Your goal: What you return should be the line containing "(flag (match b_declared_version" and each line after it to the end of the records, copied exactly.
◇ ◇ ◇ ◇ ◇
(** ** Risk flags (apps/intake.rs) *)
Definition SIGNER_CHANGED : Z := 2 ^ 7.
Definition VERSION_COLLISION : Z := 2 ^ 8.
Definition VERSION_DOWNGRADE : Z := 2 ^ 9.
Definition HASH_PREVIOUSLY_REVOKED : Z := 2 ^ 10.
Definition HASH_PREVIOUSLY_DENIED : Z := 2 ^ 11.
Definition HOST_TIER_B : Z := 2 ^ 14.
(** [u64::from_str]: an optional plus sign, digits, no overflow. *)
Fixpoint digits (acc : Z) (l : list u8) : option Z :=
  match l with
  | [] => Some acc
  | b :: l =>
      let n := u8.to_Z b - 48 in
      if (0 <=? n) && (n <=? 9) then let acc := 10 * acc + n in if acc <? 2 ^ 64 then digits acc l else None else None
  end.
Definition parse_u64 (l : list u8) : option Z :=
  match l with
  | [] => None
  | b :: l' => if u8.to_Z b =? 43 then match l' with [] => None | _ => digits 0 l' end else digits 0 l
  end.
Definition dotted (v : string) : option (list Z) := mapM parse_u64 (split_on (λ b, u8.to_Z b =? 46) (as_bytes v)).
Definition lower (a b : list Z) : bool :=
  let at_ (v : list Z) (i : nat) := default 0 (v !! i) in
  (fix go (n i : nat) : bool :=
     match n with
     | O => false
     | S n => match at_ a i ?= at_ b i with Lt => true | Gt => false | Eq => go n (S i) end
     end) (length a `max` length b)%nat 0%nat.
(** [max_by_key] keeps the last of equal keys. *)
Definition newest_approved (bin_sha : string) (approvals : list ApprovalRow) : option (Z * string) :=
  foldl (λ best a, match a_revision a with
                   | Some r => if String.eqb (a_bin_sha a) bin_sha then best else
                               match best with Some (r', _) => if r <? r' then best else Some (r, a_bin_sha a) | None => Some (r, a_bin_sha a) end
                   | None => best
                   end) None approvals.
Definition flag (b : bool) (f : Z) : Z := if b then f else 0.
Definition parent_flags (parent binary : BinaryRow) : Z :=
  let signed := negb (b_signer_kind parent =? 0) || negb (b_signer_kind binary =? 0) in
  Z.lor (flag (signed && negb (bool_decide ((b_signer_kind parent, b_signer_id parent) = (b_signer_kind binary, b_signer_id binary)))) SIGNER_CHANGED)
    (flag (match b_declared_version binary ≫= dotted, b_declared_version parent ≫= dotted with
           | Some new, Some old => lower new old
           | _, _ => false
           end) VERSION_DOWNGRADE).
Definition cmis_flags (binary : BinaryRow) (host_tier : string) : task (result LedgerError Z) :=
  do%? (revoked, denied) := query (λ s, app_hash_history (b_lineage_id binary) (b_bin_sha binary) (db_of s)) in
  do%? binaries := query (λ s, app_binaries_of (b_lineage_id binary) (db_of s)) in
  let collision := negb (is_null (b_declared_version binary)) && existsb (λ b, negb (String.eqb (b_bin_sha b) (b_bin_sha binary))
                     && bool_decide (b_declared_version b = b_declared_version binary)) binaries in
  do%? approvals := query (λ s, app_approvals_of_lineage (b_lineage_id binary) (db_of s)) in
  let parent := x ← newest_approved (b_bin_sha binary) approvals; List.find (λ b, String.eqb (b_bin_sha b) x.2) binaries in
  Return (Ok (Z.lor (flag (String.eqb host_tier TIER_HOST_KEY) HOST_TIER_B)
    (Z.lor (flag revoked HASH_PREVIOUSLY_REVOKED) (Z.lor (flag denied HASH_PREVIOUSLY_DENIED)
      (Z.lor (flag collision VERSION_COLLISION) (match parent with Some p => parent_flags p binary | None => 0 end)))))).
◇ ◇ ◇ ◇ ◇
Response area:
    (flag (match b_declared_version binary ≫= dotted, b_declared_version parent ≫= dotted with
           | Some new, Some old => lower new old
           | _, _ => false
           end) VERSION_DOWNGRADE).
Definition cmis_flags (binary : BinaryRow) (host_tier : string) : task (result LedgerError Z) :=
  do%? (revoked, denied) := query (λ s, app_hash_history (b_lineage_id binary) (b_bin_sha binary) (db_of s)) in
  do%? binaries := query (λ s, app_binaries_of (b_lineage_id binary) (db_of s)) in
  let collision := negb (is_null (b_declared_version binary)) && existsb (λ b, negb (String.eqb (b_bin_sha b) (b_bin_sha binary))
                     && bool_decide (b_declared_version b = b_declared_version binary)) binaries in
  do%? approvals := query (λ s, app_approvals_of_lineage (b_lineage_id binary) (db_of s)) in
  let parent := x ← newest_approved (b_bin_sha binary) approvals; List.find (λ b, String.eqb (b_bin_sha b) x.2) binaries in
  Return (Ok (Z.lor (flag (String.eqb host_tier TIER_HOST_KEY) HOST_TIER_B)
    (Z.lor (flag revoked HASH_PREVIOUSLY_REVOKED) (Z.lor (flag denied HASH_PREVIOUSLY_DENIED)
      (Z.lor (flag collision VERSION_COLLISION) (match parent with Some p => parent_flags p binary | None => 0 end)))))).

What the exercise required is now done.